Possible explanations have since been provided for these two characteristics, but the gravitational waves also revealed a third astonishing feature of this event—namely that the black holes did not orbit each other along a circle in the moments before merging.

“The gravitational wave event GW190521 is the most surprising discovery to date. The black holes’ masses and spins were already surprising, but even more surprising was that they appeared not to have a circular orbit leading up to the merger,” says co-author Imre Bartos, professor at the University of Florida.

But why is a non-circular orbit so unusual and unexpected?

“This is because of the fundamental nature of the gravitational waves emitted, which not only brings the pair of black holes closer for them to finally merge but also acts to circularize their orbit.” explains co-author Zoltan Haiman, a professor at Columbia University.

This observation made many people around the world, including Johan Samsing in Copenhagen, wonder.

“It made me start thinking about how such non-circular (known as ‘eccentric’) mergers can happen with the surprisingly high probability as the observation suggests,” says Samsing.

It takes three to tango

A possible answer would be found in the harsh environment in the centers of galaxies harboring a giant black hole millions of times the mass of the sun and surrounded by a flat, rotating disk of gas.

“In these environments the typical velocity and density of black holes is so high that smaller black holes bounce around as in a giant game of billiards and wide circular binaries cannot exist,” points out co-author professor Bence Kocsis from the University of Oxford.

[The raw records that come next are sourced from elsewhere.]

(* ===== verification/ProcessThm.v ===== *)
(** Correctness of the life of processes: the invariant that ties each child to
    its parent, and what it promises about statuses, freed structures and
    waiting. *)
From S2P Require Import Prelude Process.

(** ** The invariant *)

(** The children whose [Destroy_sema] the thread has yet to up. *)
Definition owed (x : thread) : list tid :=
  match at_pc x with
  | ExitUp rest | ExitNext _ rest => rest
  | ExitSignal | ExitDown | Dying => []
  | WaitUp c _ => c :: Child_list x
  | _ => Child_list x
  end.

Definition started (x : thread) : bool := match at_pc x with Created | LoadUp _ => false | _ => true end.
Definition exited (x : thread) : bool := match at_pc x with ExitDown | Dying => true | _ => false end.
Definition dying (x : thread) : nat := match at_pc x with Dying => 1 | _ => 0 end.

(** The thread has taken the signal of [c]'s exit, but not taken [c] off its
    list. *)
Definition reading (x : thread) (c : tid) : Prop :=
  match at_pc x with WaitRead d | WaitRemove d _ => c = d | _ => False end.
Definition reaping (x : thread) (c : tid) : Prop :=
  match at_pc x with WaitRead d | WaitRemove d _ | WaitUp d _ => c = d | _ => False end.
Definition starting (x : thread) (c : tid) : Prop :=
  match at_pc x with ExecFind d | ExecDown d => c = d | _ => False end.

(** A parent [x] and its child [y], of name [c]. *)
Record edge (x : thread) (c : tid) (y : thread) : Prop := {
  e_destroy : Destroy_sema y + dying y = if decide (c ∈ owed x) then 0 else 1;
  e_exit : c ∈ Child_list x → ¬ reading x c → Exit_sema y = if exited y then 1 else 0;
  e_taken : reading x c → Exit_sema y = 0;
  e_reaping : reaping x c → at_pc y = ExitDown;
  e_starting : starting x c → Load_sema y = if started y then 1 else 0;
  e_started : at_pc x = ExecRead c → started y = true;
}.

(** A thread by itself; [n] is the next name. *)
Record own (t : tid) (x : thread) (n : tid) : Prop := {
  o_nodup : NoDup (Child_list x);
  o_range c : c ∈ Child_list x → t < c < n;
  o_pc : match at_pc x with
         | ExecFind c | ExecDown c | ExecRead c | WaitDown c | WaitRead c | WaitRemove c _ => c ∈ Child_list x
         | WaitUp c _ => c ∉ Child_list x ∧ t < c < n
         | ExitUp rest => ∃ pre, Child_list x = pre ++ rest
         | ExitNext c rest => ∃ pre, Child_list x = pre ++ c :: rest
         | _ => True
         end;
  o_pagedir : Parent x ≠ None → at_pc x ≠ Created → pagedir x = true;
  o_root : Parent x = None → pagedir x = false ∧ started x = true ∧ at_pc x ≠ ExitDown;
  o_parent p : Parent x = Some p → p < t;
  o_name : t < n;
}.

Record inv (s : procs) : Prop := {
  i_own t x : threads s !! t = Some x → own t x (next_tid s);
  i_owed t x c : threads s !! t = Some x → c ∈ owed x → ∃ y, threads s !! c = Some y ∧ Parent y = Some t;
  i_edge c y p x : threads s !! c = Some y → Parent y = Some p → threads s !! p = Some x → edge x c y;
  i_orphan c y p : threads s !! c = Some y → Parent y = Some p → threads s !! p = None → Destroy_sema y + dying y = 1;
}.

(** *** Steps of one thread, or of a thread and its child *)

Lemma inv_put s t x x' :
  inv s → threads s !! t = Some x → Parent x' = Parent x → own t x' (next_tid s) →
  (∀ c, c ∈ owed x' → c ∈ owed x) → (∀ c y, Parent y = Some t → edge x c y → edge x' c y) →
  (∀ p z, Parent x = Some p → threads s !! p = Some z → edge z t x → edge z t x') →
  (Parent x ≠ None → Destroy_sema x' + dying x' = Destroy_sema x + dying x) →
  inv (put t x' s).
Proof.
  intros H Hx Hp Ho Hw He Hc Hd.
  assert (∀ u z, threads (put t x' s) !! u = Some z → u = t ∧ z = x' ∨ u ≠ t ∧ threads s !! u = Some z) as Hl.
  { intros u z Hu. cbn in Hu. apply lookup_insert_Some in Hu. naive_solver. }
  split; cbn [next_tid put].
  - intros u z [[-> ->]|[_ Hu]]%Hl; [done | by apply (i_own _ H)].
  - intros u z c Hu Hin. assert (∃ y, threads s !! c = Some y ∧ Parent y = Some u) as (y & Hy & Hpy).
    { apply Hl in Hu as [[-> ->]|[_ Hu]]; [apply (i_owed _ H _ x); [done | by apply Hw] | by apply (i_owed _ H _ z)]. }
    destruct (decide (c = t)) as [-> |Hn].
    + exists x'. cbn. rewrite lookup_insert_eq. split; [done |]. congruence.
    + exists y. cbn. by rewrite lookup_insert_ne.
  - intros c y p z [[-> ->]|[Hn Hy]]%Hl Hpy Hz.
    + apply Hl in Hz as [[-> ->]|[_ Hz]].
      * rewrite Hp in Hpy. pose proof (o_parent _ _ _ (i_own _ H _ _ Hx) _ Hpy). lia.
      * rewrite Hp in Hpy. apply (Hc p z Hpy Hz). by apply (i_edge _ H t x p z).
    + apply Hl in Hz as [[-> ->]|[_ Hz]]; [apply He; [done |] |]; by eapply (i_edge _ H).
  - intros c y p Hc' Hpy Hn. cbn in Hn. apply lookup_insert_None in Hn as [Hn Hne].
    apply Hl in Hc' as [[-> ->]|[_ Hy]]; [rewrite Hd by congruence; apply (i_orphan _ H t x p); [done | congruence | done] | by apply (i_orphan _ H c y p)].
Qed.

But as the group further argued, a giant black hole is not enough.

“New studies show that the gas disk plays an important role in capturing smaller black holes, which over time move closer to the center and also closer to one other. This not only implies they meet and form pairs, but also that such a pair might interact with another, third, black hole, often leading to a chaotic tango with three black holes flying around, ” explains astrophysicist Hiromichi Tagawa from Tohoku University, co-author of the study.

However, all previous studies up to observation of GW190521 indicated that forming eccentric black hole mergers is relatively rare. This naturally brings up the question: Why did the already unusual gravitational wave source GW190521 also merge on an eccentric orbit?

Two-dimensional black hole billiards

Everything that has been calculated so far was based on the notion that the black hole interactions are taking place in three dimensions, as expected in the majority of stellar systems considered so far.

“But then we started thinking about what would happen if the black hole interactions were instead to take place in a flat disk, which is closer to a two-dimensional environment. Surprisingly, we found in this limit that the probability of forming an eccentric merger increases by as much as a 100 times, which leads to about half of all black hole mergers in such disks possibly being eccentric,” says Johan Samsing and continues:

“And that discovery fits incredibly well with the observation in 2019, which all in all now points in the direction that the otherwise spectacular properties of this source are not so strange again, if it was created in a flat gas disk surrounding a supermassive black hole in a galactic nucleus.”

This possible solution also adds to a century-old problem in mechanics,

“The interaction between three objects is one of the oldest problems in physics, which both Newton, myself, and others have intensely studied. That this now seems to play a crucial role in how black holes merge in some of the most extreme places of our universe is incredibly fascinating “, says co-author Nathan W. Leigh, professor at Universidad de Concepción, Chile.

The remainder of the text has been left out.